Abstract Background Secondary bile acid production by a diverse commensal flora may be a critical factor in preventing recurrence of Clostridioides difficile infection (CDI). Key enzymes involved are bacterial-encoded bile salt hydrolases (BSHs), felt to be “gatekeepers” to secondary bile acid synthesis. Ridinilazole, a novel narrow-spectrum drug for CDI, demonstrated superior sustained clinical response compared with vancomycin in Phase 2. Longitudinal sampling during this trial allowed for assessment of metabolites differentially present in stools during/after therapy with either broad or narrow-spectrum anti-CDI agent. Previous work characterizing subject’s fecal microbiota in this trial showed that unlike vancomycin, ridinilazole has little effect on commensal flora during and after therapy. We hypothesized that ridinilazole’s microbiota-preserving effect is associated with lack of accumulation of conjugated primary bile acids and/or reaccumulation/persistence of secondary bile acids over the course of CDI treatment, when compared with vancomycin-treated subjects.
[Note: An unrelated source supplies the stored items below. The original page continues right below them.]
(* ===== verification/HostActions.v ===== *)
(** * Host actions ([app/services/host_actions.py])

    Failover-cluster node maintenance, restart and refresh requests, and the
    node state folded back from a successful response. *)
From S2P Require Import Prelude Py Clock Model World Store Messaging Serializers.
Open Scope string_scope.
Open Scope Z_scope.

Definition NON_TERMINAL : list string := ["queued"; "running"].
Definition CLUSTER_NODE_ACTIONS : list string :=
  ["suspend"; "suspend_drain"; "resume"; "resume_fallback"].
Definition DISRUPTIVE_HOST_ACTIONS : list string := CLUSTER_NODE_ACTIONS ++ ["restart"].
Definition READ_ONLY_HOST_ACTIONS : list string := ["refresh_hardware"; "refresh_inventory"].
Definition HOST_ACTIONS : list string := DISRUPTIVE_HOST_ACTIONS ++ READ_ONLY_HOST_ACTIONS.

(** [((host.hardware or {}).get("cluster") or {}).get("clustered")]; a cluster
    that is not a dict has no [get] *)
Definition reported_clustered (h : Host) : res bool :=
  c ← py_get (py_or (dget (default [] (h_hardware h)) "cluster") (JObj [])) "clustered";
  mret (truthy c).
Definition host_is_clustered (h : Host) : res bool :=
  r ← reported_clustered h; mret (is_some (h_cluster_id h) || r).

(** a queued task on [target], its AMQP id its own *)
Definition queued_task (id kind target_type target_id : string) (target_name : option string)
    (host_id requested_by : string) (created : Z) (request : AgentRequest) : Task :=
  mkTask id kind "queued" target_type target_id target_name host_id requested_by (Some 0) None
    created None None None None (Some request) None (Some id).

(** [.scalars().first()] of the disruptive tasks in flight on the host *)
Definition disruptive_in_flight (host_id : string) (k : Task) : bool :=
  String.eqb (k_host_id k) host_id && String.eqb (k_target_type k) "host" &&
  bool_decide (k_kind k ∈ DISRUPTIVE_HOST_ACTIONS) && bool_decide (k_status k ∈ NON_TERMINAL).

Definition request_host_action (h : Host) (action requested_by : string) : M Task :=
  if negb (bool_decide (action ∈ HOST_ACTIONS)) then
    api_error "UNKNOWN_ACTION" ("Unknown host action '" +:+ action +:+ "'") 404
  else
    connected ← agent_connected h;
    if negb connected then
      api_error "HOST_OFFLINE" ("Host '" +:+ h_name h +:+
        "' agent is offline - host actions are unavailable until it reconnects") 409
    else
      not_node ← (if bool_decide (action ∈ CLUSTER_NODE_ACTIONS)
                  then c ← lift_py (host_is_clustered h); mret (negb c) else mret false);
      if (not_node : bool) then
        api_error "NOT_CLUSTERED" ("Host '" +:+ h_name h +:+ "' is not a Failover Cluster node") 409
      else
        existing ← (if bool_decide (action ∈ DISRUPTIVE_HOST_ACTIONS)
                    then query (λ d, head (rows (disruptive_in_flight (h_id h)) (tasks d)))
                    else mret None);
        match existing with
        | Some k =>
            raise (EApi (mkApiError "HOST_ACTION_IN_PROGRESS"
              ("A '" +:+ k_kind k +:+ "' operation is already running on '" +:+ h_name h +:+ "'")
              409 (Some [("taskId", JStr (k_id k))])))
        | None =>
            id ← new_id;
            request ← mk_request id action [] requested_by;
            created ← gets w_now;
            let task := queued_task id action "host" (h_id h) (Some (h_name h)) (h_id h)
                          requested_by created request in
            add_task task;;
            publish_request (h_short_id h) request;;
            mret task
        end.

Definition apply_host_action_response (task : Task) (resp : AgentResponse) : M unit :=
  if negb (bool_decide (k_kind task ∈ CLUSTER_NODE_ACTIONS)) || negb (String.eqb (k_status task) "succeeded")
  then mret tt
  else
    let state := match rs_result resp with RDict d => dget d "status" | _ => JNull end in
    if negb (truthy state) then mret tt
    else
      repr ← gets w_repr;
      h ← get_host (k_target_id task);
      match h with
      | Some h =>
          match h_hardware h with
          | Some ((_ :: _) as hardware) =>
              match py_or (dget hardware "cluster") (JObj []) with
              | JObj cluster =>
                  let cluster := dset cluster "state" (JStr (py_str repr state)) in
                  put_host (h <| h_hardware := Some (dset hardware "cluster" (JObj cluster)) |>)
              | _ => raise (EPy ValueError)
              end
          | _ => mret tt
          end
      | None => mret tt
      end.

(** ** Properties *)
(** a disruptive action that was queued on the host and has not ended *)
Definition disruptive_open (host_id : string) (k : Task) : Prop :=
  k_host_id k = host_id ∧ k_target_type k = "host" ∧
  (k_status k = "queued" ∨ k_status k = "running") ∧
  (k_kind k = "suspend" ∨ k_kind k = "suspend_drain" ∨ k_kind k = "resume" ∨
   k_kind k = "resume_fallback" ∨ k_kind k = "restart").
Definition one_disruptive (d : database) : Prop :=
  ∀ h i j t t', tasks d !! i = Some t → tasks d !! j = Some t' →
    disruptive_open h t → disruptive_open h t' → i = j.
Lemma disruptive_spec h k : disruptive_in_flight h k = true ↔ disruptive_open h k.
Proof.
  unfold disruptive_in_flight, disruptive_open. rewrite !andb_true_iff, !String.eqb_eq, !bool_decide_eq_true.
  unfold DISRUPTIVE_HOST_ACTIONS, CLUSTER_NODE_ACTIONS, NON_TERMINAL. rewrite elem_of_app.
  rewrite !elem_of_cons, !elem_of_nil. tauto.
Qed.

Lemma insert_disruptive d id t :
  one_disruptive d →
  (disruptive_open (k_host_id t) t →
     ∀ k u, tasks d !! k = Some u → ¬ disruptive_open (k_host_id t) u) →
  one_disruptive (d <| tasks ::= <[id := t]> |>).
Proof.
  intros Hone Hnew h i j a b Hi Hj Ha Hb. cbn in Hi, Hj.
  assert (∀ u, disruptive_open h u → k_host_id u = h) as Hh by (by intros u (? & _)).
  apply lookup_insert_Some in Hi as [[<- <-]|[Hi1 Hi2]], Hj as [[<- <-]|[Hj1 Hj2]].
  - done.
  - pose proof (Hh _ Ha) as <-. by destruct (Hnew Ha _ _ Hj2).
  - pose proof (Hh _ Hb) as <-. by destruct (Hnew Hb _ _ Hi2).
  - eauto.
Qed.

(** C9: host actions are exclusive and refused without a trace.  At most one
    disruptive action (node suspend, drain, resume, failback, or restart) is in flight
    per host, whatever [request_host_action] answers; when it refuses with an
    API error nothing at all has changed; when it accepts, the agent was
    online, the action known, a node action asked of a clustered host, and
    exactly one queued task and one request with its id were added. *)
Theorem host_action_exclusive w h action by_ :
  one_disruptive (w_db w) → request_queue_ok w (h_short_id h) →
  let r := request_host_action h action by_ w in
  one_disruptive (w_db r.2) ∧
  match r.1 with
  | Raise (EApi _) => r.2 = w
  | Raise _ => True
  | Ok t =>
      action ∈ HOST_ACTIONS ∧ agent_connected_at (w_cfg w) (w_now w) h = true ∧
      (action ∈ CLUSTER_NODE_ACTIONS → host_is_clustered h = inl true) ∧
      k_kind t = action ∧ k_status t = "queued" ∧ k_target_id t = h_id h ∧
      w_db r.2 = w_db w <| tasks ::= <[k_id t := t]> |> ∧
      ∃ rq, k_request_payload t = Some rq ∧ rq_id rq = k_id t ∧ rq_function rq = action ∧
        published (w_mq r.2) = (published (w_mq w) ++ [(queue_name (h_short_id h) REQUEST, rq)])%list
  end.
Proof.
  intros Hone Hq. cbv zeta. unfold request_host_action.
  destruct (bool_decide (action ∈ HOST_ACTIONS)) eqn:Ea; cbn [negb]; [|by split].
  unfold agent_connected. run.
  destruct (agent_connected_at (w_cfg w) (w_now w) h) eqn:Ec; cbn [negb]; [|by split].
  assert (∃ o, (if bool_decide (action ∈ CLUSTER_NODE_ACTIONS)
                then c ← lift_py (host_is_clustered h); mret (negb c) else mret false) w = (o, w) ∧
    (o = Ok false → action ∈ CLUSTER_NODE_ACTIONS → host_is_clustered h = inl true)) as (o & Ho & Hco).
  { by_cases (action ∈ CLUSTER_NODE_ACTIONS) as En; [|exists (Ok false); split; [done|]; by intros ?].
    destruct (host_is_clustered h) as [[]|e]; eexists; (split; [done|]); try done. }
  destruct o as [b|e].
  2:{ rewrite (run_fail _ _ _ _ _ Ho). split; [done|]. by destruct e. }
  rewrite (run_ok _ _ _ _ _ Ho). destruct b; [by split|].
  assert (∃ x, (if bool_decide (action ∈ DISRUPTIVE_HOST_ACTIONS)
                then query (λ d, head (rows (disruptive_in_flight (h_id h)) (tasks d)))
                else mret None) w = (Ok x, w) ∧
    (x = None → action ∈ DISRUPTIVE_HOST_ACTIONS →
       ∀ k u, tasks (w_db w) !! k = Some u → disruptive_in_flight (h_id h) u = false)) as (x & Hx & Hnone).
  { by_cases (action ∈ DISRUPTIVE_HOST_ACTIONS) as Ed; eexists; (split; [done|]); [|done].
    intros Hh _. apply rows_nil. by destruct (rows _ _). }
  rewrite (run_ok _ _ _ _ _ Hx). destruct x as [k|]; [by split|].
  unfold mk_request. run.
  set (rq := mkRequest _ _ _ _ _). set (task := queued_task _ _ _ _ _ _ _ _ _).
  set (w0 := w <| w_seq ::= S |>). unfold add_task.
  destruct (tasks (w_db w0) !! k_id task) as [old|] eqn:Eold.
  { rewrite (run_fail _ _ w0 EIntegrity w0) by (by apply add_row_taken; exists old). by split. }
  set (w1 := w0 <| w_db ::= λ d, d <| tasks ::= <[k_id task := task]> |> |>).
  rewrite (run_ok _ _ w0 tt w1) by (by rewrite add_row_run).
  assert (one_disruptive (w_db w1)) as Hone1.
  { apply (insert_disruptive (w_db w) (k_id task) task Hone). cbn. intros Ht%disruptive_spec k u Hk Hu%disruptive_spec.
    rewrite (Hnone eq_refl) with (k := k) in Hu; [done| |done].
    unfold disruptive_in_flight in Ht. bool_prop. done. }
  destruct (w_broker_up w) eqn:Eb.
  - destruct (publish_run w1 (h_short_id h) rq Eb Hq) as (b & Hb & Hp & _ & _).
    rewrite (run_ok _ _ _ _ _ Hb). cbn. split; [done|].
    split; [by apply bool_decide_eq_true in Ea|]. split; [done|]. split; [by apply Hco|].
    split_and!; try done. by exists rq.
  - rewrite (run_fail _ _ _ _ _ (publish_down w1 _ rq Eb)). by split.
Qed.
Definition sample_host : Host :=
  mkHost "h1" "abc" None "node-1" None None "hyperv" None None None (Some (utc 1790467200000000))
    None None None.
Lemma host_action_exclusive_witness :
  let r := request_host_action sample_host "restart" "op" sample_world in
  one_disruptive (w_db r.2) ∧ ∃ t, r.1 = Ok t ∧ w_db r.2 = empty_db <| tasks ::= <[k_id t := t]> |>.
Proof.
  cbv zeta.
  destruct (host_action_exclusive sample_world sample_host "restart" "op") as [H1 H2];
    [intros h i j t t' Hi; discriminate Hi|intros a Ha; discriminate Ha|].
  split; [exact H1|]. eexists. split; [vm_compute; reflexivity|vm_compute; reflexivity].
Defined.
(* ===== verification/AgentBinaries.v ===== *)
(** * Agent builds ([app/api/routes/agent_binaries.py], [app/services/agent_upgrade.py])

    The catalogue of uploaded agent builds - at most one active per hypervisor -
    and the upgrade tasks that roll a build out to hosts. *)
From S2P Require Import Prelude Py Clock Model World Store AuditLog Rbac Messaging Serializers.
From S2P Require Import HostActions Sha256 AgentStore.
From Stdlib Require Import Ascii.
Open Scope string_scope.
Open Scope Z_scope.

Definition get_agent_binary (id : string) : M (option AgentBinary) := query (λ d, agent_binaries d !! id).
(** the unique constraints: (version, hypervisor), and one active row per hypervisor *)
Definition clashes (b b' : AgentBinary) : bool :=
  String.eqb (b_hypervisor b) (b_hypervisor b') &&
  (String.eqb (b_version b) (b_version b') || b_is_active b && b_is_active b').
Definition flush_binary (b : AgentBinary) : M unit :=
  taken ← query (λ d, rows (λ b', negb (String.eqb (b_id b') (b_id b)) && clashes b b') (agent_binaries d));
  match taken with
  | [] => exec (λ d, d <| agent_binaries ::= <[b_id b := b]> |>)
  | _ => raise EIntegrity
  end.
(** a call that leaves the files other than [p] alone *)
Definition files_but (ps : list path) (d d' : disk) : Prop := ∀ q, q ∉ ps → file_at d' q = file_at d q.
Lemma file_insert_dir d (p q : path) f :
  dk_nodes d !! p = None → file_at (mkDisk (<[p := NDir]> (dk_nodes d)) f) q = file_at d q.
Proof.
  intros H. unfold file_at. cbn [dk_nodes]. destruct (decide (p = q)) as [<-|N].
  - rewrite lookup_insert_eq. by rewrite H.
  - by rewrite lookup_insert_ne.
Qed.
Lemma mkdir_files done_ rest d : files_but [] d (mkdir done_ rest d).2.
Proof.
  revert done_ d. induction rest as [|c rest IH]; intros done_ d q _; [done|].
  cbn [mkdir]. cbv zeta. unfold mbind, D_bind, os_get. destruct (is_dir_at d (done_ ++ [c])%list); cbn.
  - apply IH. set_solver.
  - destruct (dk_nodes d !! (done_ ++ [c])%list) eqn:E; cbn; [done|].
    rewrite IH by set_solver. by apply file_insert_dir.
Qed.
Lemma open_write_spec p d :
  files_but [p] d (open_write p d).2 ∧
  match (open_write p d).1 with inl _ => file_at (open_write p d).2 p = Some "" | inr _ => (open_write p d).2 = d end.
Proof.
  unfold open_write, mbind, D_bind, os_get. destruct (negb _); cbn; [by split|]. split.
  - intros q Hq. unfold file_at. cbn. rewrite lookup_insert_ne by set_solver. done.
  - unfold file_at. cbn. by rewrite lookup_insert_eq.
Qed.
Lemma write_chunk_spec p c d s :
  file_at d p = Some s →
  match write_chunk p c d with
  | (inl _, d1) => file_at d1 p = Some (s +:+ c) ∧ files_but [p] d d1
  | (inr _, d1) => d1 = d
  end.
Proof.
  intros H. unfold write_chunk, mbind, D_bind, os_get. destruct (negb _); cbn; [done|]. split.
  - unfold file_at at 1. cbn. by rewrite lookup_insert_eq, H.
  - intros q Hq. unfold file_at. cbn. by rewrite lookup_insert_ne by set_solver.
Qed.
Lemma write_all_spec p cs d s :
  file_at d p = Some s →
  files_but [p] d (write_all p cs d).2 ∧
  match (write_all p cs d).1 with inl _ => file_at (write_all p cs d).2 p = Some (s +:+ glue cs) | inr _ => True end.
Proof.
  revert d s. induction cs as [|c cs IH]; intros d s H; cbn [write_all].
  - split; [done|]. cbn. by rewrite sapp_nil_r.
  - unfold mbind, D_bind. pose proof (write_chunk_spec p c d s H) as Hc.
    destruct (write_chunk p c d) as [[?|?] d1]; [|by subst]. destruct Hc as [H1 Hb].
    destruct (IH d1 _ H1) as [IH1 IH2]. split.
    + intros q Hq. by rewrite IH1, Hb.
    + change (glue (c :: cs)) with (c +:+ glue cs). by rewrite <- sapp_assoc.
Qed.
Lemma replace_file_spec a b d s :
  a ≠ b → file_at d a = Some s →
  files_but [a; b] d (replace_file a b d).2 ∧
  match (replace_file a b d).1 with
  | inl _ => file_at (replace_file a b d).2 b = Some s
  | inr _ => (replace_file a b d).2 = d
  end.
Proof.
  intros Hab H. unfold replace_file, mbind, D_bind, os_get. rewrite H. destruct (negb _); cbn; [by split|]. split.
  - intros q Hq. unfold file_at. cbn. by rewrite lookup_insert_ne, lookup_delete_ne by set_solver.
  - unfold file_at. cbn. by rewrite lookup_insert_eq.
Qed.

(** ** The local store keeps the contract *)
Section local_store.
Context (pid : Z) (root : path).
Furthermore, we hypothesized that we would observe correlations between bile acid profiles and predicted BSH gene abundances. Methods Sequential stool samples were obtained from 44 subjects treated with either ridinilazole or vancomycin (22 in each arm), ranging from time of CDI diagnosis, at end-of-therapy, and up to 40 days after diagnosis. Bile acids were quantitated by liquid chromatography-mass spectrometry. Using the PICRUSt algorithm, metagenomic predictions of BSH gene abundances were performed. Results Stool bile acid compositions differed between ridinilazole-treated and vancomycin-treated subjects at end-of-therapy. In vancomycin-treated subjects, stool composition became dominated by conjugated primary bile acids and decreased levels of secondary bile acids compared with baseline; the ratio of stool conjugated bile acids to secondary bile acids significantly predicted treatment arm. This ratio was also associated with predicted BSH gene abundance in ridinilazole-treated subjects. Conclusion Microbiota-preserving CDI treatment with ridinilazole preserves bile acid composition, which may decrease likelihood of recurrence. Disclosures All authors: No reported disclosures.